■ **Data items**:
*** Begin section ***

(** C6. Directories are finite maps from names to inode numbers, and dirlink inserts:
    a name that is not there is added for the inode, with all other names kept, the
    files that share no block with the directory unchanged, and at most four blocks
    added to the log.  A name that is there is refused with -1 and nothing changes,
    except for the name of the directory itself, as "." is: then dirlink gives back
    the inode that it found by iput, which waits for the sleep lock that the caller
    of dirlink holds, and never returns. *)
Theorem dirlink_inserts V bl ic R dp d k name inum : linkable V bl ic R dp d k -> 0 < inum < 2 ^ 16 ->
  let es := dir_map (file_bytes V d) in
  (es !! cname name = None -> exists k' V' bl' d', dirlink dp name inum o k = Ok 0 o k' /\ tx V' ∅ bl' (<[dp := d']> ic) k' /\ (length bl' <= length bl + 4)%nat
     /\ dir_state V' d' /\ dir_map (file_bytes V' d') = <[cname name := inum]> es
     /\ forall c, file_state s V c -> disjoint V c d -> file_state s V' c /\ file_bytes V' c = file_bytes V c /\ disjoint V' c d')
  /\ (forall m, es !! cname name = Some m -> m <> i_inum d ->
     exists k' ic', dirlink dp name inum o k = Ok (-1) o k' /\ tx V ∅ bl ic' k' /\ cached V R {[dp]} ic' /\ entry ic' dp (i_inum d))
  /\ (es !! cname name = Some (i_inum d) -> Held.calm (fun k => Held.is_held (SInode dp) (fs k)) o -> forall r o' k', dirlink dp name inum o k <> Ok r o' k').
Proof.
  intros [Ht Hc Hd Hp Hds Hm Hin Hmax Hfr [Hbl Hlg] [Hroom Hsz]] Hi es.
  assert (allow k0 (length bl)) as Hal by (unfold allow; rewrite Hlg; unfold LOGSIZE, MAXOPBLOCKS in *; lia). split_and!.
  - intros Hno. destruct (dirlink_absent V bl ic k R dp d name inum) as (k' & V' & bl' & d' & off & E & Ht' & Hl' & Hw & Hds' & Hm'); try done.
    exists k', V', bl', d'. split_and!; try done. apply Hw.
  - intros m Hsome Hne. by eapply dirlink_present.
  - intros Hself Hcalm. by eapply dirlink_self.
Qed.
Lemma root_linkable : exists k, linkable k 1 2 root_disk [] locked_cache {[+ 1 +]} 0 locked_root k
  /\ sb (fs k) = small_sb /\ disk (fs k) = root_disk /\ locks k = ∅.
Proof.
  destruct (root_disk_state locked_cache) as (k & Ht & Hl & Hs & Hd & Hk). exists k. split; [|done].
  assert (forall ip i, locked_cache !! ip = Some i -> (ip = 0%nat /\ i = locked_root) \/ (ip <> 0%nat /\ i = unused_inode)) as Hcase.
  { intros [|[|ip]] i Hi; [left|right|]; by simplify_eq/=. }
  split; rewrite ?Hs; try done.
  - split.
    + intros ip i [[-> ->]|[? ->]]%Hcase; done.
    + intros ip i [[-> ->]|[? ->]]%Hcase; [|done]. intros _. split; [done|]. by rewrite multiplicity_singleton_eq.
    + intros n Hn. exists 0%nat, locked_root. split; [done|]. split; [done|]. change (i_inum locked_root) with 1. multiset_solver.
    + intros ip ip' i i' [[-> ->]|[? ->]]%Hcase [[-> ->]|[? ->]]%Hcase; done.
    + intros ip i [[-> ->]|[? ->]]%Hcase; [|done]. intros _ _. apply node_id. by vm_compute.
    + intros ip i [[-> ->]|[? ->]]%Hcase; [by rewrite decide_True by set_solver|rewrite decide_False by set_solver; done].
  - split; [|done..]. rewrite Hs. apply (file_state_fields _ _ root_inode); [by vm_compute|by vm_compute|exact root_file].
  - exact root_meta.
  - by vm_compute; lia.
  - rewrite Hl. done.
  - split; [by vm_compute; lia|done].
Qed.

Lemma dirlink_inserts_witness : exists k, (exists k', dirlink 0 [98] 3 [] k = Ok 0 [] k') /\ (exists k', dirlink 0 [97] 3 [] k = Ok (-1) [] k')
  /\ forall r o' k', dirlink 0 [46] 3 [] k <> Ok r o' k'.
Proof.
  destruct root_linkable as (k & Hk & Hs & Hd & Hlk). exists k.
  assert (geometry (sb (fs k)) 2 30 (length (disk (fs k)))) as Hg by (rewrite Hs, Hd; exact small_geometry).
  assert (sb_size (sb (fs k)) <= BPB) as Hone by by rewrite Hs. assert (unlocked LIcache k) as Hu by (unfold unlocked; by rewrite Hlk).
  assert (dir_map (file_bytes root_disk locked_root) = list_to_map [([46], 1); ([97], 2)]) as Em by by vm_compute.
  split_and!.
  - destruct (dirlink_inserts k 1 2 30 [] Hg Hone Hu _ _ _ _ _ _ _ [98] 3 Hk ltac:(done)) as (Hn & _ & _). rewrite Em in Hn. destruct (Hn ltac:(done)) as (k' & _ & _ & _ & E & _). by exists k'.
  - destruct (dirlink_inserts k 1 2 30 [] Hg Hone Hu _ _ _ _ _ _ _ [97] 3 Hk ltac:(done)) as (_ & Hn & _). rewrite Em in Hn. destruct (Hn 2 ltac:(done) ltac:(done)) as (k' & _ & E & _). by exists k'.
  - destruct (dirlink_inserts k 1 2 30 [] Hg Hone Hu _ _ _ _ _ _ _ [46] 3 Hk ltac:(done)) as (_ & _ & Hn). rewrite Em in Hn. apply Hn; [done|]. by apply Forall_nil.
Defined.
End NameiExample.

*** End section ***
*** Begin section ***

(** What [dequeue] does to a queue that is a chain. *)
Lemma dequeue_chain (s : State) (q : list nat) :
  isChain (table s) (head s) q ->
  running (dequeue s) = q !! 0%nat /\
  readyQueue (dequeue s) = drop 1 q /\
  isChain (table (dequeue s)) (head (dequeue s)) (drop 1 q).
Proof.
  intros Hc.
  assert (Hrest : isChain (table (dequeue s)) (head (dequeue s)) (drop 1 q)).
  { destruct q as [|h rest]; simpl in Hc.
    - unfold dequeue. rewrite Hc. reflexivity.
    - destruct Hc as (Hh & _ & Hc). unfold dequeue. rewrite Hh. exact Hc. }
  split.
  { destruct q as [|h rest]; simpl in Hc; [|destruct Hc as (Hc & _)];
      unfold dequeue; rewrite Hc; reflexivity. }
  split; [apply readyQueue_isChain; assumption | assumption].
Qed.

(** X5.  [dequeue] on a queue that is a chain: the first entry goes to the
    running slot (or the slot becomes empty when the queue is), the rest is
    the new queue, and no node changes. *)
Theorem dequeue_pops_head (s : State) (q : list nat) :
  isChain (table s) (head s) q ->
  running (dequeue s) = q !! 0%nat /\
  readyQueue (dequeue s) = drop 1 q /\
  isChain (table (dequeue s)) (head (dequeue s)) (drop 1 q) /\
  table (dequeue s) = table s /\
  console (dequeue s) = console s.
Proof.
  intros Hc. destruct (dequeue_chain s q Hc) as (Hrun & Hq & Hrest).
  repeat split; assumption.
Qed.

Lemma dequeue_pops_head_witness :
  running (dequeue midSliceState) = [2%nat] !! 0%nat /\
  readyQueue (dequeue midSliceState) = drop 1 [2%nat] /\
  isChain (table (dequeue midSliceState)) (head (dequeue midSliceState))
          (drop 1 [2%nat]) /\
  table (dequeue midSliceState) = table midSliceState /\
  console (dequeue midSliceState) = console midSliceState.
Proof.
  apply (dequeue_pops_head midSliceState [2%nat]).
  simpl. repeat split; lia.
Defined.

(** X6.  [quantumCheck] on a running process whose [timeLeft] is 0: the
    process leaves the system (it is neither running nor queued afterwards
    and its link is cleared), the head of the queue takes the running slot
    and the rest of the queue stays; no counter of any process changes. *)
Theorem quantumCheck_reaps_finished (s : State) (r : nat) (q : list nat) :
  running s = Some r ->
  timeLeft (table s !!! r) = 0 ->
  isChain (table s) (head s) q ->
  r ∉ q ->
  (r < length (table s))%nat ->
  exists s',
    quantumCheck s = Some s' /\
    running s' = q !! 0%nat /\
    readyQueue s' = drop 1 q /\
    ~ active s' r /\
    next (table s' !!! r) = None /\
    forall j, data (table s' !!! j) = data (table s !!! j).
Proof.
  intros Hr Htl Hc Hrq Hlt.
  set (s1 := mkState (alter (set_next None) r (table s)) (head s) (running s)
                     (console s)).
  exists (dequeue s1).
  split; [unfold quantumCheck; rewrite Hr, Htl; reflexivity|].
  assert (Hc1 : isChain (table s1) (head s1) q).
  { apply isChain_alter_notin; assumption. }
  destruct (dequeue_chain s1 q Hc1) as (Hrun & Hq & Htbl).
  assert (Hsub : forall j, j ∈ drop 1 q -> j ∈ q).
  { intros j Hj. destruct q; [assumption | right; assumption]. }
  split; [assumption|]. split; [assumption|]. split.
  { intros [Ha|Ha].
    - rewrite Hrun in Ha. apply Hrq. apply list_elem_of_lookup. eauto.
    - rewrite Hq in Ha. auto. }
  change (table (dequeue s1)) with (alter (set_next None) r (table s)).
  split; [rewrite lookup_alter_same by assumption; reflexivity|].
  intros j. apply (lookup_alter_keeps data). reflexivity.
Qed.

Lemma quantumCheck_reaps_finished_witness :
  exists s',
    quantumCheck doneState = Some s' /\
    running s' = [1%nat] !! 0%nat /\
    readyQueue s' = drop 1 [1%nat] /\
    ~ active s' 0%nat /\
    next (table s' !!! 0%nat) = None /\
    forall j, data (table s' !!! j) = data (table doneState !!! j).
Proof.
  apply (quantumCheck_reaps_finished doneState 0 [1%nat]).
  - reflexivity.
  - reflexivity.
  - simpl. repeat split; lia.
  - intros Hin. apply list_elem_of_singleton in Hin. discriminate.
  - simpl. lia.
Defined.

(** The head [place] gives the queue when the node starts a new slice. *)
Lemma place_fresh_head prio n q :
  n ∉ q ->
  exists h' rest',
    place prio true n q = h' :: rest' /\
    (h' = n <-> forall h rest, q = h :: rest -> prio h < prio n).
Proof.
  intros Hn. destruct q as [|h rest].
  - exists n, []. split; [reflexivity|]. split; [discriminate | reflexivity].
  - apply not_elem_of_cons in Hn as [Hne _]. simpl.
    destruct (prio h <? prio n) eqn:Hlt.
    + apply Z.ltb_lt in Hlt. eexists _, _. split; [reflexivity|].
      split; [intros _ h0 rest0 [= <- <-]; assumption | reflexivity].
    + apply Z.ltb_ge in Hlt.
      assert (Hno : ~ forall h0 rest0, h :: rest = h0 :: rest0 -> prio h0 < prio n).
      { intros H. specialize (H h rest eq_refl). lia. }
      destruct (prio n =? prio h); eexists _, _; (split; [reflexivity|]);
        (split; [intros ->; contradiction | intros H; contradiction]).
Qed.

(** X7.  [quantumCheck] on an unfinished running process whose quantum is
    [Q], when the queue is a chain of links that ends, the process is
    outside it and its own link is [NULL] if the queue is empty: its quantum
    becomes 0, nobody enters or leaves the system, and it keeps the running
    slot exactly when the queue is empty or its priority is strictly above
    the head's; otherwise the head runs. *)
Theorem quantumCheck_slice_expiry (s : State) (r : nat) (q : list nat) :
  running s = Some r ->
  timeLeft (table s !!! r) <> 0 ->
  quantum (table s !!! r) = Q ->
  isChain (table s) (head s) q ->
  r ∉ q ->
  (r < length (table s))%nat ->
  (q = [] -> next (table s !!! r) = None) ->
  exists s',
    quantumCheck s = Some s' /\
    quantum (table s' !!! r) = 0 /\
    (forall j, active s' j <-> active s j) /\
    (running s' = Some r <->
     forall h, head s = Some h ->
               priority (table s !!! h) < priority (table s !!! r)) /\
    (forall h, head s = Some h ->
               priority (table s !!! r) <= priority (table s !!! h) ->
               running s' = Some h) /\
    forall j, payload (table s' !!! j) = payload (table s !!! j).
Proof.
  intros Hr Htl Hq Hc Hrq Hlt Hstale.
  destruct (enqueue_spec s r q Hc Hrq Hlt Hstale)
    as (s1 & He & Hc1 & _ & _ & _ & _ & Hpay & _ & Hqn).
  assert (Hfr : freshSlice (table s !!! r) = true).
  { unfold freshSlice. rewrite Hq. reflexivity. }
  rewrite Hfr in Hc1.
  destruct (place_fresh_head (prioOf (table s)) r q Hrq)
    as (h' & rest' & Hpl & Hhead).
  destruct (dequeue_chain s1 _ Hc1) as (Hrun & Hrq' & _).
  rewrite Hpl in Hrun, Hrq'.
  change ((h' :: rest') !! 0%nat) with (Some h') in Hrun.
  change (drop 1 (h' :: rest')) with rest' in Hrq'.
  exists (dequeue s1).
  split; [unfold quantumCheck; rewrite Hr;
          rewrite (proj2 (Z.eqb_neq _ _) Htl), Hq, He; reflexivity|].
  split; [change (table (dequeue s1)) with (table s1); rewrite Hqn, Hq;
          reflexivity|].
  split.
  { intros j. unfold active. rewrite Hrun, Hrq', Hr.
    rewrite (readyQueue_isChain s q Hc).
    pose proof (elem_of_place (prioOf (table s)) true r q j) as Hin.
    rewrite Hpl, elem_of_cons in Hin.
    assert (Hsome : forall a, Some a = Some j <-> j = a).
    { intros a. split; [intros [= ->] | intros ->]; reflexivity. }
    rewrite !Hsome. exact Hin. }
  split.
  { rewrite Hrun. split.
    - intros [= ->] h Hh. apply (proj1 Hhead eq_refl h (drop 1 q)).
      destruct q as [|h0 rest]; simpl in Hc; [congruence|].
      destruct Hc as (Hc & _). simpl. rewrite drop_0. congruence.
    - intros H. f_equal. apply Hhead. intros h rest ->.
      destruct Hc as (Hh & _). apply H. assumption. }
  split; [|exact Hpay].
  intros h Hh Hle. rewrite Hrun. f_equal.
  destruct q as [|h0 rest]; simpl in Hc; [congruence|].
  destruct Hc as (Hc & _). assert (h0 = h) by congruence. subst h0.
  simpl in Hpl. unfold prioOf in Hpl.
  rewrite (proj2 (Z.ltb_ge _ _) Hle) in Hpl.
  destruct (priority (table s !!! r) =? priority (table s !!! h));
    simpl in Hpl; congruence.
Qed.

*** End section ***
*** Begin section ***

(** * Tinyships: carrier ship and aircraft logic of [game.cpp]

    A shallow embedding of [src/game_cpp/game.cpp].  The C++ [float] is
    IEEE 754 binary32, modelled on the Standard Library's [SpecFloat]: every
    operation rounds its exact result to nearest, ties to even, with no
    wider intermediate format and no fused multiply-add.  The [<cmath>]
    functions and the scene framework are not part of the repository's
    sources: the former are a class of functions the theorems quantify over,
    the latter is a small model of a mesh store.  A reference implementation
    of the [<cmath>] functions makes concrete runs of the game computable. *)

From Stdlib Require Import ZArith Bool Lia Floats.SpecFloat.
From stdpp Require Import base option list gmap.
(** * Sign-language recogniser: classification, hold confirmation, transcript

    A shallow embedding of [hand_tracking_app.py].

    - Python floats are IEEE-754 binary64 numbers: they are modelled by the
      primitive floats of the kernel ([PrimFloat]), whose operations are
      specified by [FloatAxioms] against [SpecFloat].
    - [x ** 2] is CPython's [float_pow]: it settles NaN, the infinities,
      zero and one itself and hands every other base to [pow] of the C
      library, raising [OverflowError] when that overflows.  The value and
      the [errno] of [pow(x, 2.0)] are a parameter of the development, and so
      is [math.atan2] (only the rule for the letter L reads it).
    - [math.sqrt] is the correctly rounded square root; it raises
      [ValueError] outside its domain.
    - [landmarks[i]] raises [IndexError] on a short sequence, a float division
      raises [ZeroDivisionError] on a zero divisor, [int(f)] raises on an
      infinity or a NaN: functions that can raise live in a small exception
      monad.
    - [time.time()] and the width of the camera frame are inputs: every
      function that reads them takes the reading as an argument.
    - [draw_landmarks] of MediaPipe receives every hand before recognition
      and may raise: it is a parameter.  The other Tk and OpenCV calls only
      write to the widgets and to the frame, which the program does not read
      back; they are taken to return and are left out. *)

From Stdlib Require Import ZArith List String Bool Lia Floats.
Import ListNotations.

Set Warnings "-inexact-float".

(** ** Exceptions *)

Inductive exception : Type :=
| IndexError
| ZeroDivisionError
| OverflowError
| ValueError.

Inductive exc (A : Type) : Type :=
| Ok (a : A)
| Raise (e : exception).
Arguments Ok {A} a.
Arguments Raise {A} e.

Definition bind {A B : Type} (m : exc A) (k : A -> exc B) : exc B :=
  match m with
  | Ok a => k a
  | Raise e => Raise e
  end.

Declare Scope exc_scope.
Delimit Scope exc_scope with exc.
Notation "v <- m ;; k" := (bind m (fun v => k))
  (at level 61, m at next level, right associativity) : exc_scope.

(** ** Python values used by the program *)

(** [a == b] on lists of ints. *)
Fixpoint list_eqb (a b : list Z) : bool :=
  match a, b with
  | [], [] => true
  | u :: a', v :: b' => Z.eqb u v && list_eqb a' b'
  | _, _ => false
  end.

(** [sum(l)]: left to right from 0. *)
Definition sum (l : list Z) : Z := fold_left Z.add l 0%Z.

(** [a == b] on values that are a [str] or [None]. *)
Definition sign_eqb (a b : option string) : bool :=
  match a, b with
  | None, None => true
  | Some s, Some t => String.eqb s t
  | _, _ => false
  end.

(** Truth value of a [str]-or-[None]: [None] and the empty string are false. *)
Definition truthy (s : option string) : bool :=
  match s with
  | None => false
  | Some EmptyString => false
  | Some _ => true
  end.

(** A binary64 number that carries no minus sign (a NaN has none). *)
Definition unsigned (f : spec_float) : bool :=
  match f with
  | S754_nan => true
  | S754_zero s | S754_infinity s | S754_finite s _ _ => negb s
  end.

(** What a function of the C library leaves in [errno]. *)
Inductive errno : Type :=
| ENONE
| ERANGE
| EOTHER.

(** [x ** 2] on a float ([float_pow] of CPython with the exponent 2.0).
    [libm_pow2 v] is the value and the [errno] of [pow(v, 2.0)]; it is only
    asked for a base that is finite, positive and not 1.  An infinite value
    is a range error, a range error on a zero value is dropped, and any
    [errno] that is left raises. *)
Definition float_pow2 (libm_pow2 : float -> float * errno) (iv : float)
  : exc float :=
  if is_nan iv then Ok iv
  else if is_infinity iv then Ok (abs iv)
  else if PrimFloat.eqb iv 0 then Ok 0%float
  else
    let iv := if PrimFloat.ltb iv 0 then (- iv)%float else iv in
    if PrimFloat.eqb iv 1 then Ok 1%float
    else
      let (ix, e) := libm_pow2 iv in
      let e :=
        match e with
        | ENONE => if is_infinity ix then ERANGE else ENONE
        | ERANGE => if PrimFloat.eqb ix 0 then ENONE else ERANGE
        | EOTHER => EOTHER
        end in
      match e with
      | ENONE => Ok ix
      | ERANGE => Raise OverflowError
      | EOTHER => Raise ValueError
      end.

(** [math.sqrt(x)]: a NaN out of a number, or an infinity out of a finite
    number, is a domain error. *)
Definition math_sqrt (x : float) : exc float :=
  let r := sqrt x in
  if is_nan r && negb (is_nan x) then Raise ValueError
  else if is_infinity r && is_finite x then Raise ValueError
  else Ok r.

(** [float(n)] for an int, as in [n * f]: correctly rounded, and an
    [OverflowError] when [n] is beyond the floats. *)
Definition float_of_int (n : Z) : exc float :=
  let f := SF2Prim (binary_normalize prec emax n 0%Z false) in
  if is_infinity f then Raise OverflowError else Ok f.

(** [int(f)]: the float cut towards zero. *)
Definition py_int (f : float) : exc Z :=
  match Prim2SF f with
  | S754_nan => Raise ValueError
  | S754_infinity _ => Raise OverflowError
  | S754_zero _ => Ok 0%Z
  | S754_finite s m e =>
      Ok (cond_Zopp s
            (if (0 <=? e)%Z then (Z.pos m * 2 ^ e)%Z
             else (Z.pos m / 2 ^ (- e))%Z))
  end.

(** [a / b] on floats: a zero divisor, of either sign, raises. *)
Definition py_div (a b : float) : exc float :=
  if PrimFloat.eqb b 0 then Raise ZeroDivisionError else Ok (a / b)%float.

*** End section ***

■ **Problem**: Once you reach the line with "functions and the" in the data above, copy it and every line after it exactly, up to and including the line with "- Python floats".

■ **Result of this exercise**:
    functions and the scene framework are not part of the repository's
    sources: the former are a class of functions the theorems quantify over,
    the latter is a small model of a mesh store.  A reference implementation
    of the [<cmath>] functions makes concrete runs of the game computable. *)

From Stdlib Require Import ZArith Bool Lia Floats.SpecFloat.
From stdpp Require Import base option list gmap.
(** * Sign-language recogniser: classification, hold confirmation, transcript

    A shallow embedding of [hand_tracking_app.py].

    - Python floats are IEEE-754 binary64 numbers: they are modelled by the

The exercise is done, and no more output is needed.